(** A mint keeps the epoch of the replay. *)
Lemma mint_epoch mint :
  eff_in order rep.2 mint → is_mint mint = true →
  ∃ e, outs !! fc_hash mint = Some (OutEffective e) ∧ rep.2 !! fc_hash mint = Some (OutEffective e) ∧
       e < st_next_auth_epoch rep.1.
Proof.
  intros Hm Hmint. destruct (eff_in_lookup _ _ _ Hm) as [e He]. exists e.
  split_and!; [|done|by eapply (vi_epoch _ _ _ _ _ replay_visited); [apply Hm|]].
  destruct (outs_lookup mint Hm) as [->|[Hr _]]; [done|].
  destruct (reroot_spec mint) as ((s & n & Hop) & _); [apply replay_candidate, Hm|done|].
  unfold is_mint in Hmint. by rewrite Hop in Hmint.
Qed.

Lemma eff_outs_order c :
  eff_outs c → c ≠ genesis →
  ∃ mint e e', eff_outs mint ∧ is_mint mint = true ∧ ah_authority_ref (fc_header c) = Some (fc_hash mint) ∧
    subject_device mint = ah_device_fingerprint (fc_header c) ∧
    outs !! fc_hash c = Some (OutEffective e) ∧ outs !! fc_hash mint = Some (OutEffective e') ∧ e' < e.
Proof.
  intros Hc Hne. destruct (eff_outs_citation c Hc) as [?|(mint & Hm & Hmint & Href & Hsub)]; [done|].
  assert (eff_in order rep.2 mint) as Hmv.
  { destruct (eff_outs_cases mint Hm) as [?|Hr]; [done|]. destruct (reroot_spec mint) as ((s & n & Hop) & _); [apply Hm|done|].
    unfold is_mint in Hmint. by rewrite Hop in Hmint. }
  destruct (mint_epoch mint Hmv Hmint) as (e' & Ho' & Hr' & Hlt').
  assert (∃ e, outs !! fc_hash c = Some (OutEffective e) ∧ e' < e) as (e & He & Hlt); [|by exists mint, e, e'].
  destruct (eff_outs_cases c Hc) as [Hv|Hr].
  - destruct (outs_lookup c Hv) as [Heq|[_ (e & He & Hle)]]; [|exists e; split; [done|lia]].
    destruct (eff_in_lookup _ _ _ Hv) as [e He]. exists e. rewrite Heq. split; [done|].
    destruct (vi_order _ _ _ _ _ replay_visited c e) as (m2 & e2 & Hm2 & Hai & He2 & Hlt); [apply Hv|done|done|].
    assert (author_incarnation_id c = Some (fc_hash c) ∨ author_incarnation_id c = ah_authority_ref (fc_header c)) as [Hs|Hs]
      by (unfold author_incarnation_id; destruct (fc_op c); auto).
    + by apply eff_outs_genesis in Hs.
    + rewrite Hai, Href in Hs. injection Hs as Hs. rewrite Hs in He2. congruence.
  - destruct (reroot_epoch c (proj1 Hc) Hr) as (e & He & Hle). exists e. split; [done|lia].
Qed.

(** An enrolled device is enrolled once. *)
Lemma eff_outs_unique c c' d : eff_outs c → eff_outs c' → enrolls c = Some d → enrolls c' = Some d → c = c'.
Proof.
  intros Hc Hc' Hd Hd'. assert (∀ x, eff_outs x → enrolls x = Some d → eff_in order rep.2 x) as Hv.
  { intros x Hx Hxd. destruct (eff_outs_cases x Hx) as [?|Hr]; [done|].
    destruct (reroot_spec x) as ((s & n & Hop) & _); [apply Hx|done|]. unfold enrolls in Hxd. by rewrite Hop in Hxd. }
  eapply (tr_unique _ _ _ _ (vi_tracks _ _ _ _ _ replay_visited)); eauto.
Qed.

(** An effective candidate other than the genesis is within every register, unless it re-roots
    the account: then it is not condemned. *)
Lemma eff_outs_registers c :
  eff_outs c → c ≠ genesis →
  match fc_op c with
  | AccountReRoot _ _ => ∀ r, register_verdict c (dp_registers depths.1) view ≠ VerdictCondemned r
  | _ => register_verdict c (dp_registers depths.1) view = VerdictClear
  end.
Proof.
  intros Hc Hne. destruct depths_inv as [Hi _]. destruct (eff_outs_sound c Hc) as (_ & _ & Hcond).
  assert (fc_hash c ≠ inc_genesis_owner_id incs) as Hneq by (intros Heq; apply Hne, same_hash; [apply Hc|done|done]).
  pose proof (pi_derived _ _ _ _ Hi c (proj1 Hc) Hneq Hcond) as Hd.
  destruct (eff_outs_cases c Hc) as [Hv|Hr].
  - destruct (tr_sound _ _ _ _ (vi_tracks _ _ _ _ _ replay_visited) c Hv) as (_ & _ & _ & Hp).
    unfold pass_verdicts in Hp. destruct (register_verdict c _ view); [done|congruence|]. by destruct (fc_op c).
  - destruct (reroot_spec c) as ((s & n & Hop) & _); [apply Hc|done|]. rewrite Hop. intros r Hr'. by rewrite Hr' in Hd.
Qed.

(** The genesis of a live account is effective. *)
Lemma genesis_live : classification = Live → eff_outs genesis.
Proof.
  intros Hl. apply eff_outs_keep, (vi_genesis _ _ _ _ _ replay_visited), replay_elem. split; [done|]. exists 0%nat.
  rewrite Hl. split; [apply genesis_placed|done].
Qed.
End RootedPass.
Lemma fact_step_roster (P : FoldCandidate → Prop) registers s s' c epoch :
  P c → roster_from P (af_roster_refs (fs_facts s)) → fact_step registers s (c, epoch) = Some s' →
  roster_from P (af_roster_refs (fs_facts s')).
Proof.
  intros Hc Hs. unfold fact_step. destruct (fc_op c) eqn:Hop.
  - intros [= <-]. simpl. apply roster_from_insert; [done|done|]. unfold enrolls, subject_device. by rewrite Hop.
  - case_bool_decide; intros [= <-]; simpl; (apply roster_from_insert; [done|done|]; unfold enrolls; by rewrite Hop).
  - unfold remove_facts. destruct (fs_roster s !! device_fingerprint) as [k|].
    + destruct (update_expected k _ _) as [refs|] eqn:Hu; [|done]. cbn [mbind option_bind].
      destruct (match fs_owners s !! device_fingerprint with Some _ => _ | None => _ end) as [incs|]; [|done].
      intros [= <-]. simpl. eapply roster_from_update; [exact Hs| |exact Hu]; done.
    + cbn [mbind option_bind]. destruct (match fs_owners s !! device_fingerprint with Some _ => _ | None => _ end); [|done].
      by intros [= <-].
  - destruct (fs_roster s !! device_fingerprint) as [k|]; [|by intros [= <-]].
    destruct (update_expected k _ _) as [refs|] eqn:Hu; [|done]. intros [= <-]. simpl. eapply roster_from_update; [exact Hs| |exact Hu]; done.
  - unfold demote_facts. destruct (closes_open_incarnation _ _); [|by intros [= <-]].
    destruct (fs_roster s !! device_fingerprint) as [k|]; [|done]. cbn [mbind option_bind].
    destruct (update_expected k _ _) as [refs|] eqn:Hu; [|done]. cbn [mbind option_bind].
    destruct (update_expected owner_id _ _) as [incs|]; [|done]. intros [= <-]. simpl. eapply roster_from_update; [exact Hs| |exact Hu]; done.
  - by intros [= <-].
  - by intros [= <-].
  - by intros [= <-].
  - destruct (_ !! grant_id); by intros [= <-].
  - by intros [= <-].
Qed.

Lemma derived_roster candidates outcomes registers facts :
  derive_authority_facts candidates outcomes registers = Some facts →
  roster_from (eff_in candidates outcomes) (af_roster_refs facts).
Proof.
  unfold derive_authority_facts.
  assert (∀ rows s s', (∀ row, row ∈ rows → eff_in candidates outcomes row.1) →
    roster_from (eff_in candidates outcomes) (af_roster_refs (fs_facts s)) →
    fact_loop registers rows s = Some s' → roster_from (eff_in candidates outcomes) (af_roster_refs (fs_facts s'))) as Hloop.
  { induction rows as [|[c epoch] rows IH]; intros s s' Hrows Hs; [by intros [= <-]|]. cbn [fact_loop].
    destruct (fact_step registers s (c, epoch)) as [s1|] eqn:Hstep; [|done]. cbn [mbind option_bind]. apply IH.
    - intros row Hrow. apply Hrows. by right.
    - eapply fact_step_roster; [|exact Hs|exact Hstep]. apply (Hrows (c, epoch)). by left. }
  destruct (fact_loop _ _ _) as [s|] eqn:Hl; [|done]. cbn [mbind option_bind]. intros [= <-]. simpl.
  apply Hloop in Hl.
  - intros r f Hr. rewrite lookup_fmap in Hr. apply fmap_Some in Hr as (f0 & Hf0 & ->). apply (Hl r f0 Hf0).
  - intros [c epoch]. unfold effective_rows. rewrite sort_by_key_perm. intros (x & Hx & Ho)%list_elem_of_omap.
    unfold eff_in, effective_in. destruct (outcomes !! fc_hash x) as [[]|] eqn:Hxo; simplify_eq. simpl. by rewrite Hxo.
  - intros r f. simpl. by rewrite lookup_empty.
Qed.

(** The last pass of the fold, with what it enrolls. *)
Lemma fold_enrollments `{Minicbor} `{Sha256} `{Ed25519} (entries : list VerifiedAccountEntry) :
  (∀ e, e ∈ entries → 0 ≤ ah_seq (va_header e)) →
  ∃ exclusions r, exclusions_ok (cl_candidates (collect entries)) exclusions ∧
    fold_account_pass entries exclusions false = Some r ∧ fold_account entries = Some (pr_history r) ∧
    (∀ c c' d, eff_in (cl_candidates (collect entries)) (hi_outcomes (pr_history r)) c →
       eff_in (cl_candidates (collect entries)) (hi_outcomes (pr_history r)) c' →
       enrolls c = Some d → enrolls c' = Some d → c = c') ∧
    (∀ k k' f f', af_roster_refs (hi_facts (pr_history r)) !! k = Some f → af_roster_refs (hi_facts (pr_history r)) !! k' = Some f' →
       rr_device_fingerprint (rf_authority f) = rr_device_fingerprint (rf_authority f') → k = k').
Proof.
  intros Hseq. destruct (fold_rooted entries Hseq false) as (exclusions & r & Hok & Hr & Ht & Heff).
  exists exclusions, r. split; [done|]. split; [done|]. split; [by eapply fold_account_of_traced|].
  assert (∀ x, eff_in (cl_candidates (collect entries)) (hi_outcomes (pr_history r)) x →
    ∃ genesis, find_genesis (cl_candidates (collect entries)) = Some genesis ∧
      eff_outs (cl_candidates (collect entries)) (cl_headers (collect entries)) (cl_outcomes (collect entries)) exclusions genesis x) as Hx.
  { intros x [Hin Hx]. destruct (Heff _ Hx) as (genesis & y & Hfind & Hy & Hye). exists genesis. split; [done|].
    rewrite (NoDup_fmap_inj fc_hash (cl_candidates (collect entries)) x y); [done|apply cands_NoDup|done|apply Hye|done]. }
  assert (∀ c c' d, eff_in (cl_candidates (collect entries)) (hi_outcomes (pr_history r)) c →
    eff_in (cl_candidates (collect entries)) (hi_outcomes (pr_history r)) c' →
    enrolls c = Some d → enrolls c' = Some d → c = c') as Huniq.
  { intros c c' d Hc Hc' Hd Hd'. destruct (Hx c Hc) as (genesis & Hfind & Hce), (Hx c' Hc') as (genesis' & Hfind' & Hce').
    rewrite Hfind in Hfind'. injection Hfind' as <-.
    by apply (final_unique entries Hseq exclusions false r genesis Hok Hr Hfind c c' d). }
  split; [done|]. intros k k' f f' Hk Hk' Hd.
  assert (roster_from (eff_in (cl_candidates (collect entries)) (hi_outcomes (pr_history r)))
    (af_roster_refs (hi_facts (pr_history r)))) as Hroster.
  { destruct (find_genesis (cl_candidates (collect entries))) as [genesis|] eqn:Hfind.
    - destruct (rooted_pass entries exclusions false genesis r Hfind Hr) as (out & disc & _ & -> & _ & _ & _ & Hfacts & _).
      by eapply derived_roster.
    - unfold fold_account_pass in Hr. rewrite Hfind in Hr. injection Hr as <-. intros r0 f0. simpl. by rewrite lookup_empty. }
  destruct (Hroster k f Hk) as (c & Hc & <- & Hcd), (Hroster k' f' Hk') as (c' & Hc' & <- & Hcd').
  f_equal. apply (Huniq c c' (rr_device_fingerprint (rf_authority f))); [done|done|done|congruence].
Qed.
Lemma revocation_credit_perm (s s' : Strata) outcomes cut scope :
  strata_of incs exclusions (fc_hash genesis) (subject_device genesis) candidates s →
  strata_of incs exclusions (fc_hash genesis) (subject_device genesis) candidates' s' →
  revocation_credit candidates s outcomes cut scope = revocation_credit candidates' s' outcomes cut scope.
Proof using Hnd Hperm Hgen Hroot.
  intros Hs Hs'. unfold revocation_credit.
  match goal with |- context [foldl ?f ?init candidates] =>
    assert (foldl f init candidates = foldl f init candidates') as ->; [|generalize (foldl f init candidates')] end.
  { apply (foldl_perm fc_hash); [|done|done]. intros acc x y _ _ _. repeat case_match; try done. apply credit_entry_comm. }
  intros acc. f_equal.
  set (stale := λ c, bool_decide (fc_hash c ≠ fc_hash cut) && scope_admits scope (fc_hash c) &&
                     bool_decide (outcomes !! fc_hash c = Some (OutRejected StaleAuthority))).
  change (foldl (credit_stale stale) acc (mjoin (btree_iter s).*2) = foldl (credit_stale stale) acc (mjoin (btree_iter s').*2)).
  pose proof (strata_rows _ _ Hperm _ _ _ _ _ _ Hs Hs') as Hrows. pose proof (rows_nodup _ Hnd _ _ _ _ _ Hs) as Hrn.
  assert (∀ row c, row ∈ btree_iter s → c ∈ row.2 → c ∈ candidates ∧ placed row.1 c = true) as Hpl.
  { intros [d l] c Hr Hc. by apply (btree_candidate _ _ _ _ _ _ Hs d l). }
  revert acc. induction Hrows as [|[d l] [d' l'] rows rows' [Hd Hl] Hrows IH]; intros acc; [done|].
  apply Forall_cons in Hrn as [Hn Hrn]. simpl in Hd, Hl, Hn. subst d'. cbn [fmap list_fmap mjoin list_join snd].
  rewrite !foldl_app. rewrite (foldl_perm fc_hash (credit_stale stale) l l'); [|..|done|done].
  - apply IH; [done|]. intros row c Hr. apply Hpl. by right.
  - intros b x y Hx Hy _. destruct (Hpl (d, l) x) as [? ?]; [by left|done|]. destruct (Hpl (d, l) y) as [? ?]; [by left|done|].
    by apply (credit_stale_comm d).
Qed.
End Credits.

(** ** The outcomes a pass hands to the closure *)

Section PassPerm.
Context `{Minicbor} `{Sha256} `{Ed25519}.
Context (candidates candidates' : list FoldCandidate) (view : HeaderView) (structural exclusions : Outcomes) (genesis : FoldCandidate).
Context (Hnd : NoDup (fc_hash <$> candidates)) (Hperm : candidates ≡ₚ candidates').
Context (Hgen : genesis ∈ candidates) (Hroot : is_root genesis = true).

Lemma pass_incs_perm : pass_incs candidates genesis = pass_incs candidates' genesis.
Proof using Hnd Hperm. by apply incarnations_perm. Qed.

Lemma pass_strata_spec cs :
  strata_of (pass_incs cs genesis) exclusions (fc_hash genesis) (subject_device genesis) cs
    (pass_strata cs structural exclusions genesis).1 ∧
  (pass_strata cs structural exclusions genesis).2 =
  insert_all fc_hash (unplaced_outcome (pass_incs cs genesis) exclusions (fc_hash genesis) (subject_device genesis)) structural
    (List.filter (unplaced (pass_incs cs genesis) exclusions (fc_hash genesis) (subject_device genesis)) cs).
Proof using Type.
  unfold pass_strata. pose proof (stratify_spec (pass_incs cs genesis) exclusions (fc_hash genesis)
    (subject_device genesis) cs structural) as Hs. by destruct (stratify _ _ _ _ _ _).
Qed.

######

WORK TO COMPLETE: Please return every line of the material above that includes "view".

TASK OUTPUT:
  | AccountReRoot _ _ => ∀ r, register_verdict c (dp_registers depths.1) view ≠ VerdictCondemned r
  | _ => register_verdict c (dp_registers depths.1) view = VerdictClear
    unfold pass_verdicts in Hp. destruct (register_verdict c _ view); [done|congruence|]. by destruct (fc_op c).
Context (candidates candidates' : list FoldCandidate) (view : HeaderView) (structural exclusions : Outcomes) (genesis : FoldCandidate).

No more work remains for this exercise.